Une identité collective incarnée. La monarchie n’est pas une abstraction. Elle est une histoire vivante, un fil conducteur entre ce que la France a été, ce qu’elle est, et ce qu’elle peut devenir. Le monarque n’appartient à aucun camp, il appartient à la nation tout entière. Dans un pays profondément fragmenté comme la France d’aujourd’hui, cette neutralité symbolique est une force considérable.
La fierté d’appartenance retrouvée. Regardons nos voisins. Au Royaume-Uni, en Espagne, aux Pays-Bas, en Belgique ou en Suède, la monarchie constitutionnelle nourrit un sentiment d’appartenance nationale qui dépasse les clivages partisans. Les cérémonies royales, les moments de deuil ou de célébration collective rassemblent des millions de citoyens autour d’un symbole commun. Ce n’est pas de la nostalgie, c’est de la cohésion. La France, qui peine à trouver des moments fédérateurs au-delà du football ou des catastrophes nationales, gagnerait à se doter d’une telle institution.
La stabilité face à l’emballement. Les crises se succèdent : crise sanitaire, crise énergétique, crise démocratique, montée des extrêmes. Dans ce contexte, une tête de l’État symbolique et permanente, au-dessus des contingences politiques, offre un point d’ancrage que ne peut pas toujours incarner un président élu au cœur des fractures nationales.
La monarchie constitutionnelle peut incarner cette protection : elle garantit que les passions du moment ne détruisent pas l’équilibre des institutions.
Comme le rappelait Albert Camus : « La démocratie, ce n’est pas la loi de la majorité, mais la protection de la minorité. » Mais cette protection vaut dans les deux sens. Tocqueville, visionnaire, avait identifié un autre danger tout aussi réel : celui des minorités organisées et militantes qui, au nom de leurs convictions, finissent par imposer leur vision du monde à l’ensemble de la société. Il écrivait : « Le despotisme peut se passer de la foi, mais la liberté ne le peut pas. » Autrement dit, une démocratie sans ancrage, sans arbitre au-dessus des factions, devient la proie de celui qui crie le plus fort.

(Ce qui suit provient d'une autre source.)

(* ===== verification/Bootloader.v ===== *)
(** * Boot selection ([components/bootloader_support/src/bootloader_utility.c])

    The second-stage bootloader: it reads the partition table, picks a boot index
    from the two OTA selection entries, and starts the first image that loads,
    falling back to the other slots.  Checking and starting an image are the
    interface [ImageLoader]. *)
From S2P Require Import Prelude Mem EspFlash Partition BootFlash OtaData.

Definition SPI_SEC_SIZE := 0x1000.
Definition MAX_OTA_SLOTS := 16.
Definition FACTORY_INDEX := -1.
Definition TEST_APP_INDEX := -2.
Definition INVALID_INDEX := -99.
Definition ESP_APP_DESC_MAGIC_WORD := 0xABCD5432.
Definition PART_SUBTYPE_DATA_EFUSE_EM := 0x05.

Record bootloader_state_t := mkBootState {
  ota_info : esp_partition_pos_t;
  factory : esp_partition_pos_t;
  test : esp_partition_pos_t;
  ota : list esp_partition_pos_t;
  app_count : Z
}.
#[export] Instance rebuild_bootstate : Rebuild bootloader_state_t := fun r =>
  mkBootState (ota_info r) (factory r) (test r) (ota r) (app_count r).
Definition no_partition : esp_partition_pos_t := mkPos 0 0.
(** The state [call_start_cpu0] begins with. *)
Definition empty_state : bootloader_state_t :=
  mkBootState no_partition no_partition no_partition (replicate 16 no_partition) 0.

(** What the bootloader can change: the flash, its flag, the eFuse bits. *)
Record boot := mkBoot {
  bt_flash : boot_flash;
  ota_has_initial_contents : bool;
  secure_bits : Z
}.
#[export] Instance rebuild_boot : Rebuild boot := fun r => mkBoot (bt_flash r) (ota_has_initial_contents r) (secure_bits r).

(** What the boot code relies on for images: whether the image of a partition is
    there and verifies, and whether starting it does start it (the security
    steps of [load_image] may return). *)
Class ImageLoader := {
  bootloader_load_image : esp_flash_t -> esp_partition_pos_t -> bool;
  load_image_starts : esp_partition_pos_t -> bool
}.

Section bootloader.
Context {env : PartitionEnv} {rom : BootRom} {otac : OtaConfig} {img : ImageLoader}.

Definition bt_mem (b : boot) : mem := mapped (bf_chip (bt_flash b)).

(** [read_otadata]: the error and the two entries. *)
Definition read_otadata (pos : esp_partition_pos_t) (b : boot) : Z * option two_otadata * boot :=
  if offset pos =? 0 then (ESP_ERR_NOT_FOUND, None, b)
  else if pos_size pos <? 2 * SPI_SEC_SIZE then (ESP_FAIL, None, b)
  else
    let '(ok, bf) := bootloader_mmap (offset pos) (pos_size pos) (bt_flash b) in
    if negb ok then (ESP_FAIL, None, b <| bt_flash := bf |>)
    else (ESP_OK, Some (otadata_at (bt_mem b) (offset pos)), b <| bt_flash := bootloader_munmap bf |>).

(** ** The partition table *)

Fixpoint list_set {A} (l : list A) (i : nat) (x : A) : list A :=
  match l, i with
  | [], _ => []
  | _ :: l, O => x :: l
  | y :: l, S i => y :: list_set l i x
  end.

Definition load_entry (p : esp_partition_info_t) (bs : bootloader_state_t) : bootloader_state_t :=
  if pi_type p =? PART_TYPE_APP then
    if pi_subtype p =? PART_SUBTYPE_FACTORY then bs <| factory := pos p |>
    else if pi_subtype p =? PART_SUBTYPE_TEST then bs <| test := pos p |>
    else if Z.ldiff (pi_subtype p) PART_SUBTYPE_OTA_MASK =? PART_SUBTYPE_OTA_FLAG then
      bs <| ota := list_set (ota bs) (Z.to_nat (Z.land (pi_subtype p) PART_SUBTYPE_OTA_MASK)) (pos p) |>
         <| app_count := u32 (app_count bs + 1) |>
    else bs
  else if pi_type p =? PART_TYPE_DATA then
    if pi_subtype p =? PART_SUBTYPE_DATA_OTA then bs <| ota_info := pos p |> else bs
  else bs.

Fixpoint load_entries (n : nat) (m : mem) (a : Z) (bs : bootloader_state_t) : bootloader_state_t :=
  match n with
  | O => bs
  | S n => load_entries n m (a + sizeof_partition_info) (load_entry (partition_info_at m a) bs)
  end.

Definition bootloader_utility_load_partition_table (bs : bootloader_state_t) (b : boot) : bool * bootloader_state_t * boot :=
  let '(ok, bf) := bootloader_mmap ESP_PARTITION_TABLE_OFFSET ESP_PARTITION_TABLE_MAX_LEN (bt_flash b) in
  let b := b <| bt_flash := bf |> in
  if negb ok then (false, bs, b)
  else
    let '(err, num_partitions) :=
      esp_partition_table_verify (bt_mem b) ESP_PARTITION_TABLE_OFFSET (chip_size (bf_chip bf)) in
    if negb (err =? ESP_OK) then (false, bs, b)
    else (true, load_entries (Z.to_nat num_partitions) (bt_mem b) ESP_PARTITION_TABLE_OFFSET bs,
          b <| bt_flash := bootloader_munmap bf |>).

C’est précisément le rôle d’un chef de l’État symbolique et non partisan : non pas trancher les débats de société, mais garantir que ni la majorité ni aucune minorité, aussi militante soit-elle, ne puisse confisquer le destin commun à son seul profit.

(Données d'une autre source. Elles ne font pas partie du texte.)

(** [ret = esp_partition_write(...); if (ret == ESP_OK) wrote_size += size] *)
Definition write_and_count (it : ota_ops_entry_t) (data : list Z) (st : ota_st) : outcome (Z * ota_ops_entry_t * ota_st) :=
  '(ret, st) ← with_parts (esp_partition_write (part it).2 (wrote_size it) data) st;
  Ok (ret, if ret =? ESP_OK then it <| wrote_size := u32 (wrote_size it + lenZ data) |> else it, st).

Definition keep_tail (it : ota_ops_entry_t) (data : list Z) : ota_ops_entry_t * list Z :=
  let tail := lenZ data mod 16 in
  let size := lenZ data - tail in
  let it := it <| partial_bytes := tail |> in
  (if negb (tail =? 0)
   then it <| partial_data := blit (partial_data it) 0 (drop (Z.to_nat size) data) |> else it,
   take (Z.to_nat size) data).

Definition ota_write_entry (it : ota_ops_entry_t) (data : list Z) (st : ota_st)
    : outcome (Z * ota_ops_entry_t * ota_st) :=
  cassert (0 <? erased_size it);;
  if (wrote_size it =? 0) && (partial_bytes it =? 0) && (0 <? lenZ data)
     && negb (nth 0 data 0 =? ESP_IMAGE_HEADER_MAGIC)
  then Ok (ESP_ERR_OTA_VALIDATE_FAILED, it, st)
  else if esp_flash_encryption_enabled then
    '(ret, it, data, st) ← flush_partial it data st;
    match ret with
    | Some ret => Ok (ret, it, st)
    | None => let '(it, data) := keep_tail it data in write_and_count it data st
    end
  else write_and_count it data st.

(** The search for a handle: the entries before it, itself, those after it. *)
Fixpoint find_handle (h : Z) (l : list ota_ops_entry_t) : option (list ota_ops_entry_t * ota_ops_entry_t * list ota_ops_entry_t) :=
  match l with
  | [] => None
  | it :: l =>
      if handle it =? h then Some ([], it, l)
      else match find_handle h l with Some (k, e, r) => Some (it :: k, e, r) | None => None end
  end.

Definition esp_ota_write (h : Z) (data : list Z) (st : ota_st) : outcome (Z * ota_st) :=
  match find_handle h (s_ota_ops_entries st) with
  | None => Ok (ESP_ERR_INVALID_ARG, st)
  | Some (k, it, r) =>
      '(ret, it, st) ← ota_write_entry it data st;
      Ok (ret, st <| s_ota_ops_entries := k ++ it :: r |>)
  end.

Definition esp_ota_end (h : Z) (st : ota_st) : outcome (Z * ota_st) :=
  match find_handle h (s_ota_ops_entries st) with
  | None => Ok (ESP_ERR_NOT_FOUND, st)
  | Some (k, it, r) =>
      let cleanup (ret : Z) (st : ota_st) := Ok (ret, st <| s_ota_ops_entries := k ++ r |>) in
      if (erased_size it =? 0) || (wrote_size it =? 0) then cleanup ESP_ERR_INVALID_ARG st
      else
        '(ret, st) ←
          (if 0 <? partial_bytes it
           then with_parts (esp_partition_write (part it).2 (wrote_size it) (partial_data it)) st
           else Ok (ESP_OK, st));
        if negb (ret =? ESP_OK) then cleanup ESP_ERR_INVALID_STATE st
        else if negb (image_validate (part it).2 st) then cleanup ESP_ERR_OTA_VALIDATE_FAILED st
        else cleanup ESP_OK st
  end.
End update.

Un rayonnement retrouvé. La monarchie est aussi un atout diplomatique et culturel. Les monarchies européennes jouissent d’une visibilité internationale, d’un soft power que les républiques présidentielles peinent à égaler sur le long terme. Pour une France qui aspire à rayonner, à être respectée et conquérante dans le monde, cette dimension n’est pas anodine.
Deux logiques, un même horizon démocratique
Le populisme exploite les émotions, dresse les Français les uns contre les autres, et fragilise les institutions en prétendant les défendre. La monarchie constitutionnelle, elle, offre une tout autre logique : non pas l’opposition, mais la continuité ; non pas la rupture, mais l’enracinement ; non pas la division, mais la cohésion.

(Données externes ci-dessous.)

Lemma rep_data_write h l m' : heap_rep h l ->
  (forall x, ~ in_used l x -> load8 m' x = load8 (heap_mem h) x) -> heap_rep (h <| heap_mem := m' |>) l.
Proof.
  intros R H. pose proof (rep_last R) as [_ Hl].
  assert (W : forall a, (forall b, b ∈ used l -> a + 4 <= b_addr b + 4 \/ b_end b <= a) -> load32 m' a = load32 (heap_mem h) a).
  { intros a Ha. apply load32_ext. intros x Hx. apply H. intros (b & Hb & Hbx). specialize (Ha b Hb). lia. }
  assert (D : forall u b, u ∈ first_blk h :: l -> b ∈ used l -> u = b \/ b_end u <= b_addr b \/ b_end b <= b_addr u).
  { intros u b Hu [Hb _]%elem_of_used. apply (blocks_disjoint R); [done|by right]. }
  destruct R as [A1 A2 A3 A4 A5 A6 A7]. set (h' := h <| heap_mem := m' |>).
  split; try done; change (heap_mem h') with m'; change (first_blk h') with (first_blk h); change (last_block h') with (last_block h).
  - apply Forall_forall. intros u Hu. rewrite Forall_forall in A4. unfold header_ok. rewrite W; [by apply A4|].
    intros b Hb. destruct (D u b Hu Hb) as [->|[E|E]]; [lia| |lia]. unfold b_end in E.
    apply layout_bounds in A3 as [_ A3]. rewrite Forall_forall in A3. specialize (A3 u Hu). lia.
  - rewrite W; [done|]. intros b [Hb _]%elem_of_used. right. apply layout_bounds in A3 as [_ A3].
    rewrite Forall_forall in A3. apply (A3 b). by right.
  - eapply fseg_frame; [|exact A6]. apply Forall_app. split.
    + apply Forall_forall. intros y (u & Hu & <- & Huf)%faddrs_elem. apply W. intros b Hb.
      pose proof Hb as [_ Hbf]%elem_of_used. apply layout_bounds in A3 as [_ A3].
      rewrite Forall_forall in A3. specialize (A3 u Hu). unfold b_end in *. destruct (D u b Hu Hb) as [->|[E|E]]; [congruence|lia|lia].
    + repeat constructor. apply W. intros b [Hb _]%elem_of_used. right. apply layout_bounds in A3 as [_ A3].
      rewrite Forall_forall in A3. assert (Hb' : b ∈ first_blk h :: l) by (by right). pose proof (A3 b Hb'). lia.
Qed.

François Hollande lui-même mettait en garde :
« Je m’inquiète quand je vois le populisme en Europe progresser, l’extrémisme et la contestation de ce qui est le fondement même de la République. »
C’est précisément parce que ces fondements sont aujourd’hui fragilisés qu’il faut oser imaginer une nouvelle architecture institutionnelle, une architecture qui combine la vitalité de la participation citoyenne avec la solidité d’une institution symbolique pérenne.
La crise que traverse la France n’est pas seulement politique ou économique. Elle est identitaire. Les Français ont soif d’appartenir à quelque chose qui les dépasse, d’être fiers de leur nation au-delà des querelles partisanes. La monarchie constitutionnelle, loin d’être un retour en arrière, peut être la réponse à ce besoin profond : une institution qui incarne la France dans sa durée, sa diversité et sa grandeur, et qui permet à chaque citoyen, quelle que soit son opinion, de se reconnaître dans un destin commun.
Ce n’est pas une utopie. C’est un choix de civilisation.